A fundamental goal of the auditory system is to parse an unlabeled mixture of environmental auditory stimuli into coherent perceptual units (Bregman, 1990). The auditory system accomplishes this task, in part, by computations that group together stimuli with similar spectral and temporal features, while simultaneously segregating stimuli with different spectral and temporal features into different groups. Groupings with similar spectral and temporal features lead to the generation of coherent auditory perceptual units, which are also known as auditory objects (Bizley and Cohen, 2013; Griffiths and Warren, 2004).

Our understanding of these stimulus-to-perception computations has been facilitated by elegant anatomical, psychophysical, electrophysiological, and imaging studies in humans and in non-human animal models. However, there are still substantial gaps in our understanding of the relationship between neural activity (in particular, spiking activity) in the auditory cortex, perception, and behavior (Banno et al., 2020; Cohen, 2012). Here, we discuss and review two gaps in our understanding: (1) the specific and differential contributions of different fields of the auditory cortex to auditory perception and behavior and (2) the way network activity impact and facilitate auditory information processing. In particular, we emphasize recent work that has identified underlying computational principles in the cortex of non-human primates and when appropriate we note studies from other animal models of hearing.

In the 1990s, Hackett, Romanski, Kaas, Rauschecker, and others (Hackett et al., 1998, 1999; Kaas and Hackett, 1998, 1999; Romanski and Goldman-Rakic, 2002; Romanski et al., 1999; Romanski et al., 2000) revolutionized our understanding of cortical anatomical connectivity as it relates to auditory processing. First, Hackett and Kaas demonstrated a new organizational principle for the auditory cortex; namely, a “core” that is surrounded by a “belt”, which, in turn, is surrounded by a “parabelt”. From those initial anatomical studies, two cortical processing streams were identified: the so-called “dorsal” and “ventral” pathways. Because these pathways were hypothesized to be analogous to the visual dorsal and ventral pathways (Ungerleider and Mishkin, 1982), it was thought that they contribute to auditory perception and spatial /audiomotor behaviors, respectively.
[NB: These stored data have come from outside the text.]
Definition editorState (a : NotesApp) : option EditorState :=
  match currentNote a, isEditing a with
  | Some note, true => Some (Editing note)
  | None, true => Some Creating
  | None, false => Some Closed
  | Some _, false => None
  end.

(** ** Timers and events *)

(** The page with its timers: [saveTimeout] is the variable that
    [bindEvents] closes over, [timers] the auto-save timers the
    browser has pending, each with its identifier and the time it is
    due, in milliseconds. *)
Record World : Type := mkWorld {
  app : NotesApp;
  saveTimeout : option nat;
  timers : list (nat * N);
  clock : N;
  nextTimer : nat
}.

Definition set_app (a : NotesApp) (w : World) : World :=
  mkWorld a (saveTimeout w) (timers w) (clock w) (nextTimer w).

(** [clearTimeout(id)]; an identifier that is undefined or no longer
    pending clears nothing. *)
Definition clearTimeout (handle : option nat) (w : World) : World :=
  match handle with
  | None => w
  | Some h =>
      mkWorld (app w) (saveTimeout w)
        (filter (fun t => negb (Nat.eqb (fst t) h)) (timers w))
        (clock w) (nextTimer w)
  end.

(** [setTimeout(callback, delay)] with the auto-save callback: a fresh
    identifier, due [delay] from now. *)
Definition setTimeout (delay : N) (w : World) : nat * World :=
  (nextTimer w,
   mkWorld (app w) (saveTimeout w)
     (timers w ++ [(nextTimer w, (clock w + delay)%N)])
     (clock w) (S (nextTimer w))).

(** [autoSave], the listener of the [input] events of both fields. *)
Definition autoSave (w : World) : World :=
  let w1 := clearTimeout (saveTimeout w) w in
  let (handle, w2) := setTimeout 2000 w1 in
  mkWorld (app w2) (Some handle) (timers w2) (clock w2) (nextTimer w2).
(** X13.  [auto_adjust_column_widths] sets one width per column, column by
    column.  On a frame with at least one row the width of a column is two
    more than the longest of its header and its cells as text, so it covers
    all of them; on a frame without rows every width is NaN. *)
Theorem column_widths (str_of_number : Z -> pystr) (t : table) :
  map (fun c : nat * nat * option nat => (fst (fst c), snd (fst c)))
      (auto_adjust_column_widths str_of_number t)
  = map (fun i => (i, i)) (seq 0 (List.length (columns t))) /\
  (data t <> [] ->
   forall idx col, nth_error (columns t) idx = Some col ->
     exists w,
       In (idx, idx, Some w) (auto_adjust_column_widths str_of_number t) /\
       (List.length col + 2 <= w)%nat /\
       (forall row, In row (data t) ->
          (List.length (value_str str_of_number (nth idx row (Str []))) + 2 <= w)%nat) /\
       (w = (List.length col + 2)%nat \/
        exists row, In row (data t) /\
          w = (List.length (value_str str_of_number (nth idx row (Str []))) + 2)%nat)) /\
  (data t = [] ->
   forall c, In c (auto_adjust_column_widths str_of_number t) -> snd c = None).
Proof.
  unfold auto_adjust_column_widths. split; [|split].
  - rewrite map_map. simpl.
    rewrite <- (map_map fst (fun i => (i, i))), enumerate_fst. reflexivity.
  - intros Hdata idx col Hcol.
    destruct (series_max (map (fun v => List.length (value_str str_of_number v))
                              (column_cells t idx))) as [m|] eqn:Em.
    + destruct (series_max_spec _ Em) as [Hin Hmax].
      exists (Nat.max m (List.length col) + 2)%nat. split; [|split; [|split]].
      * apply in_map_iff. exists (idx, col). split.
        -- simpl. unfold max_length. rewrite Em. reflexivity.
        -- apply enumerate_nth, Hcol.
      * lia.
      * intros row Hrow.
        assert (List.length (value_str str_of_number (nth idx row (Str []))) <= m)%nat.
        { apply Hmax. unfold column_cells. rewrite map_map.
          apply in_map_iff. exists row. split; [reflexivity | exact Hrow]. }
        lia.
      * destruct (Nat.max_spec m (List.length col)) as [[_ ->]|[_ ->]]; [left; reflexivity|].
        right. unfold column_cells in Hin. rewrite map_map in Hin.
        apply in_map_iff in Hin. destruct Hin as [row [E Hrow]].
        exists row. split; [exact Hrow | rewrite E; reflexivity].
    + exfalso. unfold column_cells in Em. destruct (data t); [congruence | discriminate].
  - intros Hdata c Hc. apply in_map_iff in Hc. destruct Hc as [ic [<- _]].
    simpl. unfold max_length, column_cells. rewrite Hdata. reflexivity.
Qed.

(** ** The layout of a machine's sheet *)

(** X14.  On a machine's sheet the two tables and their two titles occupy
    rows of their own, none written twice, all within rows 0 to 24.  Both
    charts are anchored at row 20, which is a row of the occurrences table
    exactly when the two ranked lists have 16 rows or more between them. *)
Theorem machine_sheet_layout (sort_values : sorter) (d : list FaultRecord)
  (machine : pystr) :
  NoDup (flat_map (fun c : call => rows_of (snd c))
                  (firstn 4 (machine_calls sort_values d machine))) /\
  (forall r, In r (flat_map (fun c : call => rows_of (snd c))
                            (firstn 4 (machine_calls sort_values d machine))) ->
             (r <= 24)%nat) /\
  (forall c, In c (skipn 4 (machine_calls sort_values d machine)) ->
             rows_of (snd c) = [20%nat] \/ rows_of (snd c) = []) /\
  (In 20%nat (flat_map (fun c : call => rows_of (snd c))
                       (firstn 4 (machine_calls sort_values d machine)))
   <-> (16 <= List.length (machine_df_duration sort_values d machine)
             + List.length (machine_df_occurrences sort_values d machine))%nat).
Proof.
  assert (List.length (machine_df_duration sort_values d machine) <= 10)%nat as Hn
    by apply firstn_le_length.
  assert (List.length (machine_df_occurrences sort_values d machine) <= 10)%nat as Hm
    by apply firstn_le_length.
  unfold machine_calls.
  cbn [firstn skipn flat_map snd rows_of app agg_table data].
  rewrite !length_map.
  set (n := List.length (machine_df_duration sort_values d machine)) in *.
  set (m := List.length (machine_df_occurrences sort_values d machine)) in *.
  assert (forall r,
             In r (seq 1 (S n) ++ seq (n + 4) (S m) ++ [0%nat; (n + 4 - 1)%nat])
             <-> (1 <= r <= n + 1 \/ n + 4 <= r <= n + 4 + m \/ r = 0 \/ r = n + 3)%nat) as Hin.
  { intros r. rewrite !in_app_iff, !in_seq. simpl. lia. }
  split; [|split; [|split]].
  - apply NoDup_app; [apply seq_NoDup| |].
    + apply NoDup_app; [apply seq_NoDup| |].
      * constructor; [simpl; lia | constructor; [simpl; tauto | constructor]].
      * intros r Hr [E|[E|[]]]; apply in_seq in Hr; lia.
    + intros r Hr. rewrite in_app_iff, in_seq. apply in_seq in Hr. simpl. lia.
  - intros r Hr. apply Hin in Hr. lia.
  - intros c Hc. simpl in Hc.
    destruct Hc as [<-|[<-|[<-|[]]]]; simpl; auto.
  - rewrite Hin. lia.
Qed.

(** ** Reported counts against distinct keys *)

Lemma machine_groups_total (weight : FaultRecord -> Z) (d : list FaultRecord)
  (machine : pystr) :
  sum_Z (map (fun k => sum_Z (map weight (filter (same_key key_of key_compare k) d)))
             (filter (fun k => pystr_eqb (k_machine k) machine)
                     (group_keys key_of key_compare d)))
  = sum_Z (map weight (filter (fun r => pystr_eqb (D_MachineName r) machine) d)).
Proof.
  rewrite (groups_total key_of weight key_compare_laws d).
  - f_equal. f_equal. apply filter_ext_in. intros r Hr. apply eq_iff_eq_true.
    rewrite (key_in_In key_of key_compare_laws), filter_In. simpl. split.
    + intros [_ H]. exact H.
    + intros H. split; [|exact H].
      apply (group_keys_In key_of key_compare_laws), in_map, Hr.
  - apply NoDup_filter, group_keys_NoDup, key_compare_laws.
Qed.

Lemma distinct_keys_length (d : list FaultRecord) (machine : pystr) :
  distinct_keys d machine
  = List.length (filter (fun k => pystr_eqb (k_machine k) machine)
                        (group_keys key_of key_compare d)).
Proof.
  unfold distinct_keys, duration_rows, aggregated_df_total_duration, groupby.
  rewrite filter_map_comm, length_map. reflexivity.
Qed.

Lemma sum_Z_at_least (A : Type) (f : A -> Z) (l : list A) :
  (forall x, In x l -> (1 <= f x)%Z) -> (Z.of_nat (List.length l) <= sum_Z (map f l))%Z.
Proof.
  induction l as [|x l IH]; intros H; [simpl; lia|].
  cbn [List.length map sum_Z fold_right]. fold (sum_Z (map f l)).
  assert (1 <= f x)%Z by (apply H; left; reflexivity).
  assert (Z.of_nat (List.length l) <= sum_Z (map f l))%Z
    by (apply IH; intros y Hy; apply H; right; exact Hy).
  lia.
Qed.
However, despite the elegance of these studies, we still do not have a coherent theory of how auditory and related cognitive information is processed within and across defined auditory fields. For example, what information is preferentially processed in the primary auditory cortex and how is this processing different from processing that occurs in other core auditory fields? Further, we do not have a good understanding of how information is transformed and represented across different cortical fields (e.g., from the core to the belt and ultimately to the prefrontal cortex). Finally, at a higher hierarchical level of processing, the unique functional role(s) of the auditory dorsal and ventral pathways still remains an active area of research (Rauschecker and Scott, 2009).

Although single-unit recordings have shed considerable light on the functional properties of the auditory cortex and the representation of stimulus-, task-, and cognitive-related variables in individual auditory fields (Cohen, 2012; Fritz et al., 2013; King et al., 2018; Recanzone, 2018; Recanzone and Sutter, 2008; Shamma et al., 2013; Shamma et al., 2011; Tsunada and Cohen, 2014; Wang and Walker, 2012), the cortex is not just composed of billions of individual neurons, but instead, it is composed of networks of interconnected neurons (Cohen and Kohn, 2011; Kohn et al., 2016; Semedo et al., 2020). These cortical networks operate over different computational scales: network ensembles exist within a single cortical field (e.g., the primary auditory cortex), across cortical fields (e.g., primary and non-primary auditory cortex), and across brain systems (e.g., the dorsal and ventral auditory pathways or the auditory and visual pathways) (Atencio and Schreiner, 2016; Bastos et al., 2012; Fries, 2009, 2015; See et al., 2018; See et al., 2021). These spatial scales include not only feedforward patterns of connectivity but also complex patterns of feedback connectivity (Banno et al., 2020). Indeed, the richness and extent of auditory feedback connectivity distinguishes it from other sensory systems, like the visual system (Brugge, 1992; Felleman and Van Essen, 1991; Kaas and Hackett, 2000). Across these spatial scales, we can also consider different temporal scales of neural activity, which range from single-neuron spiking activity to local-field potentials to neural oscillations. Unfortunately, our understanding of the contribution of network activity to auditory information processing is relatively nascent.